To address this question, we’ll create a function to run a loop until the desired word coverage is reached.
word.coverage<-function(x,coverage) #x is the unigram output sorted by frequency, y is the percent word coverage
{nwords<-0 # initial counter
coverage<-coverage*sum(x$freq) # number of words to hit coverage
for (i in 1:nrow(x))
{if (nwords >= coverage) {return (i)}
nwords<-nwords+x$freq[i]
}}
cover50 <- word.coverage(unigramcorpussort,0.5)
cover90 <- word.coverage(unigramcorpussort,0.9)Words needed to cover 50% : 30 Words needed to cover 90% : 84
How do you evaluate how many of the words come from foreign languages?:
Already done with a sample of 1% of spanish, german , danish ,dutch ,french ,italian, norwegian and swiss dictionaries, by “tm_map” function to “removeWords” based on a language dictionary.

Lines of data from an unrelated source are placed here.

(* ===== verification/Demo.v ===== *)
(** A concrete ledger: a cheap hash, the cipher and storage the program runs with, fixed
    keys and a deterministic nonce source, and a few stores built by running the
    operations.  The theorems of the development are instantiated at these. *)

From S2P Require Import Prelude Errors Sha256 Hashing Node Smt Proofs Aead AesGcm Backend Cache Store Tree StoreRead Update StoreWrite Records StoreCommit StoreOpen StoreProof Prune Ledger.

(** A cheap hash of 61 bits: the theorems hold for every hash function, and the
    instances evaluate it often.  The published vectors use SHA-256. *)
#[export] Instance demo_hasher : Hasher := λ m,
  copy32 (be 8 (foldl (λ a b, N.land (N.shiftl a 5 + a + bn b + 1) 0x1fffffffffffffff) 5381 m))%N.

#[export] Existing Instance canonical_range.
#[export] Existing Instance aes_gcm.

(** Nonces counted up from zero. *)
#[export] Instance counter_entropy : Entropy := λ i, Some (be 12 (N.of_nat i)).
#[export] Instance counter_live : EntropyLive.
Proof. intros i. by eexists. Qed.

Definition demo_key : bytes32 := copy32 (u8 <$> (N.of_nat <$> seq 0 32)).
Definition demo_sk : bytes32 := copy32 (u8 <$> (N.of_nat <$> seq 100 32)).
Definition demo_ck : bytes := b32 demo_key.

(** * Deciding the cryptographic side conditions at concrete states *)

Definition commits_apartb `{Hasher} (ck : bytes) (kvs : list (Hash * bytes)) : bool :=
  apartb (λ x, vhOf ck x.1 x.2) kvs kvs.

Lemma commits_apartb_sound `{Hasher} ck kvs : commits_apartb ck kvs = true -> commits_apart ck kvs.
Proof.
  intros Hb p v p' v' Hx Hy E0. by pose proof (apartb_sound _ _ _ _ _ Hb Hx Hy E0) as [= -> ->].
Qed.

Definition root_apartb `{Hasher} (ck : bytes) (st : gmap Hash bytes) : bool :=
  bool_decide (st = ∅) || negb (bool_decide (spec_root (commitments ck st) = placeholderHash)).

Lemma root_apartb_sound `{Hasher} ck st : root_apartb ck st = true -> root_apart ck st.
Proof.
  unfold root_apartb, root_apart. intros [Hb|Hb]%orb_true_iff.
  - by apply bool_decide_eq_true in Hb.
  - by apply negb_true_iff, bool_decide_eq_false in Hb.
Qed.

Definition admissibleb `{Hasher} (ck : bytes) (sk : option bytes32) (c : cmd) (lg : ledger) : bool :=
  match c with
  | CPreview ops | CPut ops =>
      bool_decide (Exists reserved ops) ||
      (bool_decide (is_u64 (lg_version lg + 1)) && commits_apartb ck (lg_kvs ck ops lg) &&
       bool_decide (batch_map ck ops !! history_path ck = None))
  | CGetAt v _ | CProveAt v _ =>
      match lg_states lg !! v with Some st => root_apartb ck st | None => true end
  | CReopen opts => root_apartb ck (lg_cur lg) && bool_decide (o_sk (options_of opts) = sk) &&
      (negb (o_history (options_of opts)) || bool_decide (is_Some (lg_head lg)))
  | _ => true
  end.

Lemma admissibleb_sound `{Hasher} ck sk c lg : admissibleb ck sk c lg = true -> admissible ck sk c lg.
Proof.
  destruct c as [|k|v|v k|k|v k|ops|ops|before|opts]; cbn [admissibleb admissible]; try done.
  1,2: intros Hb st Hst; rewrite Hst in Hb; by apply root_apartb_sound.
  1,2: intros [Hb|[[Hu Ha]%andb_true_iff Hp]%andb_true_iff]%orb_true_iff; [left|right];
    [by apply bool_decide_eq_true in Hb|];
    split_and!; [by apply bool_decide_eq_true in Hu|by apply commits_apartb_sound|by apply bool_decide_eq_true in Hp].
  intros [[Hr Hs]%andb_true_iff Hh]%andb_true_iff. split_and!.
  - by apply root_apartb_sound.
  - by apply bool_decide_eq_true in Hs.
  - intros Ho. rewrite Ho in Hh. cbn in Hh. by apply bool_decide_eq_true in Hh.
Qed.

Fixpoint admissible_traceb `{Hasher} (key : bytes32) (sk : option bytes32) (cs : list cmd) (lg : ledger) : bool :=
  match cs with
  | [] => true
  | c :: cs' => admissibleb (b32 key) sk c lg && admissible_traceb key sk cs' (spec_step (b32 key) c lg)
  end.

Lemma admissible_traceb_sound `{Hasher} key sk cs lg :
  admissible_traceb key sk cs lg = true -> admissible_trace key sk cs lg.
Proof.
  revert lg. induction cs as [|c cs IH]; intros lg; cbn; [done|].
  intros [Ha Hc]%andb_true_iff. split; [by apply admissibleb_sound|by apply IH].
Qed.

(** Decide a closed proposition by evaluation. *)
Ltac by_compute := match goal with |- ?P => refine (bool_decide_eq_true_1 P _); vm_compute; reflexivity end.

(** Equality of closed maps, by their entry lists. *)
Lemma map_eq_compute {K A} `{Countable K} (m1 m2 : gmap K A) : map_to_list m1 = map_to_list m2 -> m1 = m2.
Proof. intros E0. apply map_to_list_inj. by rewrite E0. Qed.

(** * Stores *)

Abbreviation mstore := (Store MemBackend).

(** An encrypted, chained store. *)
Definition demo_opts : list (storeOptions -> storeOptions) := [WithStorageKey demo_sk; WithHistoryChain].
Definition demo_trace : list cmd := [
  CRoot;
  CPut [Put (str "alice") (str "1000"); Put (str "bob") (str "250")];
  CGet (str "alice");
  CPreview [Del (str "bob")];
  CPut [Del (str "bob"); Put (str "carol") []];
  CGet (str "bob");
  CGetAt 1 (str "bob");
  CProve (str "carol");
  CProveAt 1 (str "carol");
  CPut [Put (u8 0 :: str "immutable-ledger:x") []];
  CPrune 2;
  CGetAt 1 (str "bob");
  CReopen demo_opts;
  CGet (str "alice");
  CRootAt 7].

(** The batches of the repository's compatibility vectors. *)
Definition golden_ops1 : list Op := [Put (str "alice") (str "1000"); Put (str "bob") (str "250")].
Definition golden_ops2 : list Op :=
  [Put (str "carol") (str "7"); Put (str "dave") []; Put (str "alice") (str "1001")].
Definition golden_ops3 : list Op := [Del (str "bob"); Put (str "eve") (str "zzz")].

(** ** The running example: two commits on the encrypted, chained store *)

Definition demo_ops1 : list Op := golden_ops1.
Definition demo_ops2 : list Op := [Del (str "bob"); Put (str "carol") []].

Definition demo_cmds : list cmd := [CPut demo_ops1; CPut demo_ops2].
Definition demo_start : mstore := (Create NewMemBackend demo_key demo_opts).2.
Definition demo_store : mstore := (run_trace demo_key demo_cmds demo_start).2.
Definition demo_ledger : ledger := (spec_trace demo_key demo_cmds (empty_ledger true)).2.

Lemma demo_start_ok : refines demo_key (Some demo_sk) demo_start (empty_ledger true).
Proof.
  destruct (create_refines (B := MemBackend) demo_key (Some demo_sk) NewMemBackend demo_opts) as (s & E1 & Hr);
    [done|done|].
  unfold demo_start. by rewrite E1.
Qed.

Lemma demo_store_ok : refines demo_key (Some demo_sk) demo_store demo_ledger.
Proof.
  destruct (trace_refines_aux demo_key (Some demo_sk) demo_cmds demo_start (empty_ledger true) demo_start_ok)
    as (s & E1 & Hr); [apply admissible_traceb_sound; vm_compute; reflexivity|].
  unfold demo_store. by rewrite E1.
Qed.

(** The same keys and commits without encryption and chain. *)
Definition plain_start : mstore := (Create NewMemBackend demo_key []).2.
Definition plain_store : mstore := (run_trace demo_key demo_cmds plain_start).2.
Definition plain_ledger : ledger := (spec_trace demo_key demo_cmds (empty_ledger false)).2.

Lemma plain_start_ok : refines demo_key None plain_start (empty_ledger false).
Proof.
  destruct (create_refines (B := MemBackend) demo_key None NewMemBackend []) as (s & E1 & Hr); [done|done|].
  unfold plain_start. by rewrite E1.
Qed.

Lemma plain_store_ok : refines demo_key None plain_store plain_ledger.
Proof.
  destruct (trace_refines_aux demo_key None demo_cmds plain_start (empty_ledger false) plain_start_ok)
    as (s & E1 & Hr); [apply admissible_traceb_sound; vm_compute; reflexivity|].
  unfold plain_store. by rewrite E1.
Qed.

(** The same final state, reached in one commit. *)
Definition direct_cmds : list cmd := [CPut [Put (str "carol") []; Put (str "alice") (str "1000")]].
Definition direct_store : mstore := (run_trace demo_key direct_cmds plain_start).2.
Definition direct_ledger : ledger := (spec_trace demo_key direct_cmds (empty_ledger false)).2.

Lemma direct_store_ok : refines demo_key None direct_store direct_ledger.
Proof.
  destruct (trace_refines_aux demo_key None direct_cmds plain_start (empty_ledger false) plain_start_ok)
    as (s & E1 & Hr); [apply admissible_traceb_sound; vm_compute; reflexivity|].
  unfold direct_store. by rewrite E1.
Qed.

(** What the refinement relation gives at a store. *)
Lemma refines_repr {B} `{BK : Backend B} `{!BackendSpec B} key sk (s : Store B) lg :
  refines key sk s lg ->
  ∃ hist ot, repr s ot (lg_cur lg) ∧ timeline s hist ∧ hist !! s_version s = Some (ot, lg_cur lg) ∧
    lg_states lg = snd <$> hist.
Proof. intros (hist & ot & []). eauto 10. Qed.

Lemma refines_batch_pre {B} `{BK : Backend B} `{!BackendSpec B} key sk (s : Store B) lg ops :
  refines key sk s lg -> ¬ Exists reserved ops -> admissibleb (b32 key) sk (CPut ops) lg = true ->
  batch_pre s (lg_cur lg) ops.
Proof. intros Hr Hx Ha. eapply refines_pre; [done|done|by apply admissibleb_sound]. Qed.

(** A further batch on the running example. *)
Definition more_ops : list Op := [Put (str "alice") (str "7"); Del (str "carol")].

Lemma more_ops_pre : batch_pre demo_store (lg_cur demo_ledger) more_ops.
Proof. eapply refines_batch_pre; [exact demo_store_ok|by_compute|vm_compute; reflexivity]. Qed.

Lemma more_ops_change : upd_state (batch_map (s_ck demo_store) more_ops) (lg_cur demo_ledger) ≠ lg_cur demo_ledger.
Proof. rewrite (refines_ck _ _ _ _ demo_store_ok). by_compute. Qed.

Lemma demo_view (v : N) st :
  lg_states demo_ledger !! v = Some st ->
  ∃ ot, view (contents (s_backend demo_store)) (s_ck demo_store) (s_cipher demo_store) v ot st.
Proof.
  intros Hst. destruct (refines_repr _ _ _ _ demo_store_ok) as (h & ot & _ & Ht & _ & Es).
  rewrite Es, lookup_fmap in Hst. apply fmap_Some in Hst as ([ot' st'] & Hh & ->).
  exists ot'. by apply (tl_views _ _ Ht).
Qed.

(** ** Storage that fails after a number of calls *)

Record Flaky := MkFlaky { fl_mem : MemBackend; fl_budget : nat }.

Definition io_error : error := RawError "input/output error".

Definition flaky {A} (m : M MemBackend A) : M Flaky A := λ b,
  match fl_budget b with
  | O => (Err io_error, b)
  | S n => let '(o, mem) := m (fl_mem b) in (o, MkFlaky mem n)
  end.

#[export] Instance flaky_backend : Backend Flaky :=
  {| b_get k := flaky (mem_Get k); b_write ops := flaky (mem_WriteBatch ops);
     b_scan start stop limit := flaky (mem_Scan start stop limit) |}.

#[export] Instance flaky_spec : BackendSpec Flaky.
Proof.
  refine {| contents b := mb_m (fl_mem b) |}; unfold b_get, b_write, b_scan, flaky_backend, flaky.
  - intros k b o b'. destruct (fl_budget b); [intros [= <- <-]; done|].
    destruct (mem_Get k (fl_mem b)) as [o' m'] eqn:Eg. intros [= <- <-]. exact (get_spec k (fl_mem b) _ _ Eg).
  - intros ops b o b'. destruct (fl_budget b); [intros [= <- <-]; right; split; [by eexists|done]|].
    destruct (mem_WriteBatch ops (fl_mem b)) as [o' m'] eqn:Eg. intros [= <- <-]. exact (write_spec ops (fl_mem b) _ _ Eg).
  - intros start stop limit b o b'. destruct (fl_budget b); [intros [= <- <-]; done|].
    destruct (mem_Scan start stop limit (fl_mem b)) as [o' m'] eqn:Eg. intros [= <- <-].
    exact (scan_spec_law start stop limit (fl_mem b) _ _ Eg).
Defined.

(** The running example on storage with [n] calls left. *)
Definition flaky_store (n : nat) : Store Flaky :=
  let s := demo_store in
  MkStore (MkFlaky (s_backend s) n) (s_ck s) (s_cipher s) (s_ckptMAC s) (s_root s) (s_version s)
    (s_rootChild s) (cache_clear (s_cache s)) (s_snapshotPin s) (s_history s) (s_wantHistory s)
    (s_historyHead s) (s_rng s).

Can you think of a way to increase the coverage – identifying words that may not be in the corpora or using a smaller number of words in the dictionary to cover the same number of phrases?:
Reducing the number of unique low frequency words by substituting synonyms, including jargon.
8. Conclussions:
Due to the need for computational capacity, we have taken a 2% sample in each file: Twitter, Blogs and News, it is probably not very significant for the population.
The fact of adding the functionality to eliminate words from other languages has significantly increased the calculation time, but it is necessary, at first I found that within the top 10 of 3 grams, three words in Spanish, that led me to include removal of foreign words.
We have done a reasonable cleaning, but as we increase the amount of sampling, some other type of word removal may arise.
9. Future plans:
Carry out a sampling test, adding an increasing percentage and comparing the variations in the answers. In this task we use 2% of the data, as the percentage increases, it may happen that at some point, there is not much variation in the response in terms of the top 10 of the correlated words, for example.
When implementing a larger quantity for sampling, it may be necessary to add additional data cleaning.
Create a Shiny app with a simple user interface that reliably and accurately predicts the next word based on a word or phrase entered by the user.
Thank you very much